Tatsuya Nakadai gives an amazing performance. With his eyes alone, he gives Ryunosuke a haunted look that tells us he's capable of anything. When he witnesses Shimada's abilities, he barely moves yet we can see that he's about to implode from the weight of what he's just seen. We can believe that up until that point it's never even occurred to him that someone could beat him. Toshiro Mifune is one of few actors with enough presence to make Shimada believable as the only swordsman with enough skill and presence to halt Ryunosuke in his tracks. Where Ryunosuke absorbs everything from an opponent, including the thrill of making a strike, in order to strike back cruelly and decisively, Shimada doesn't engage at all, only killing as a last resort, and relying on speed and power rather than trickery. Killing happens all the time, but the cruelty is what makes Ryunosuke different and loathed by everyone he meets.

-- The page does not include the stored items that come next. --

(* ===== verification/OneToMany.v ===== *)
(** * OneToMany: storage/container/one_to_many.h

    [GenericOneToMany]: a row may have many columns, a column at most one row.
    [forward_] maps a row to its columns and never keeps an empty row;
    [transposed_] maps a column to its one entry.  Adding an entry erases the
    entry of another row that holds the column. *)

From stdpp Require Import base gmap list.
From Stdlib Require Import ZArith Lia.
From S2P Require Import Prelude Time Journal OwnedMap Index Matrix.
Open Scope Z_scope.

Record GenericOneToMany (R C T : Type) `{Countable R, Countable C} := mkOneToMany {
  map_ : owned (R * C) T;
  forward_ : gmap R (gmap C loc);
  transposed_ : gmap C loc;
  last_modified_ : gmap (R * C) microseconds;
}.
Arguments mkOneToMany {R C T _ _ _ _} _ _ _ _.
Arguments map_ {R C T _ _ _ _} _.
Arguments forward_ {R C T _ _ _ _} _.
Arguments transposed_ {R C T _ _ _ _} _.
Arguments last_modified_ {R C T _ _ _ _} _.

Inductive otm_call (R C T : Type) :=
| CallAdd (object : T)
| CallErase (key : R * C)
| CallEraseCol (col : C).
Arguments CallAdd {R C T} object.
Arguments CallErase {R C T} key.
Arguments CallEraseCol {R C T} col.

Section OneToMany.
Context `{Countable R, Countable C} {T : Type} `{!MatrixEntry T R C}.
Implicit Type s : GenericOneToMany R C T.

Definition otm_init : GenericOneToMany R C T := mkOneToMany owned_empty ∅ ∅ ∅.

(** ** The private methods *)

Definition DoUpdateWithLastModified (us : microseconds) (key : R * C) (object : T) s
    : GenericOneToMany R C T :=
  let placeholder := assigned_loc (map_ s) in
  mkOneToMany (assign key object (map_ s))
              (nested_assign key.1 key.2 placeholder (forward_ s))
              (<[key.2 := placeholder]> (transposed_ s))
              (<[key := us]> (last_modified_ s)).

Definition DoEraseWithoutTouchingLastModified (key : R * C) s : GenericOneToMany R C T :=
  mkOneToMany (erase key (map_ s)) (nested_erase key.1 key.2 (forward_ s))
              (delete key.2 (transposed_ s)) (last_modified_ s).

Definition DoEraseWithLastModified (us : microseconds) (key : R * C) s : GenericOneToMany R C T :=
  DoEraseWithoutTouchingLastModified key
    (mkOneToMany (map_ s) (forward_ s) (transposed_ s) (<[key := us]> (last_modified_ s))).

Definition ForgetAndErase (key : R * C) s : GenericOneToMany R C T :=
  DoEraseWithoutTouchingLastModified key
    (mkOneToMany (map_ s) (forward_ s) (transposed_ s) (delete key (last_modified_ s))).

(** ** Queries *)

Definition Empty s : bool := bool_decide (slots (map_ s) = ∅).
Definition Size s : nat := size (slots (map_ s)).
Definition Has (key : R * C) s : bool := bool_decide (is_Some (slots (map_ s) !! key)).
Definition Get (key : R * C) s : outcome fault (option T) := index_get (slots (map_ s)) key (map_ s).
Definition GetEntryFromCol (col : C) s : outcome fault (option T) :=
  index_get (transposed_ s) col (map_ s).
Definition LastModified (key : R * C) s : option microseconds := last_modified_ s !! key.
Definition DoesNotConflict (key : R * C) s : bool := bool_decide (transposed_ s !! key.2 = None).

(** [Row(row)]: the columns of a row, an empty view when there is no such row. *)
Definition Row (row : R) s : gmap C loc := default ∅ (forward_ s !! row).
(** [Rows()]: [Has] and [Size] of the outer accessor. *)
Definition Rows_Has (row : R) s : bool := bool_decide (is_Some (forward_ s !! row)).
Definition Rows_Size s : nat := size (forward_ s).

(** ** Mutations *)

Section Operations.
Context {CK : Type} `{!Clock CK} {EV RB : Type}.
Context (this_ev : matrix_event R C T → EV) (this_rb : matrix_closure R C T → RB).

Definition ResolveConflict (col : C) (now : microseconds) (ck : CK) s (journal_ : MutationJournal EV RB)
    : outcome fault (microseconds * CK * GenericOneToMany R C T * MutationJournal EV RB) :=
  match transposed_ s !! col with
  | Some transposed_cit =>
      conflicting_object ← deref transposed_cit (map_ s);
      let conflicting_object_key := (GetRow conflicting_object, col) in
      conflicting_object_timestamp ← assert_found (last_modified_ s !! conflicting_object_key);
      let journal_ := LogMutation (this_ev (make_Deleted now conflicting_object))
        (this_rb (RestoreEntry conflicting_object_timestamp conflicting_object_key conflicting_object))
        journal_ in
      let s := DoEraseWithLastModified now conflicting_object_key s in
      let '(now, ck) := Now ck in
      Ok (now, ck, s, journal_)
  | None => Ok (now, ck, s, journal_)
  end.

Whether or not he's "evil" is another question. Although he's very cruel, he doesn't typically act out of malice, unless a malice towards the world in general. Ohama seems to feel that's the truth, and she tells him to "kill the whole world" because that's what she sees in him. Yet, he doesn't turn Ohama away when she has nowhere else to go, and he does have some feeling towards his son, even saving him from his mother on one occasion. He also spares Omatsu towards the end, although perhaps not knowing what Serizawa had planned. Certainly Hyoma's grudge could be looked at more closely, as his brother first attempted homicide.

To reduce the story to "good" versus "evil" reduces the world around these men. While there's clearly a kind of karmic balance at work, it's much bigger than the usual "what comes around, goes around" understanding of the concept. He isn't punished for doing something bad, he's simply followed by the pain he's had a hand in contributing to. His general lack of humility and compassion make him difficult to like and he's too skilled to be easily eliminated, so naturally people fear and hate him. His actions do lead to good outcomes at times, such as Hyoma and Omatsu crossing paths, which would likely make her grandfather happy. We're not shown what happens to his son but in his life there are possibilities. It's also worth considering that if the more mild mannered Hyoma had killed a man in a duel in the same way that Ryunosuke killed Bunnojo, it's unlikely that anyone would have attacked him for it.  Shimada says "evil sword, evil soul" but this is just a simplification of the concept that the sword style and the man's soul reflect each other. Beyond good and evil, there's a sense that some things are good for a time and then their use is passed. It's not a coincidence i think that in Ryunosuke's match with Bunnojo, Bunnojo tries a tsuki strike, the same method that Hyoma and Shimada determine is the only way to defeat him. He then witnesses Shimada at work, and it's as if the means of his defeat have become a concept that the world is working on.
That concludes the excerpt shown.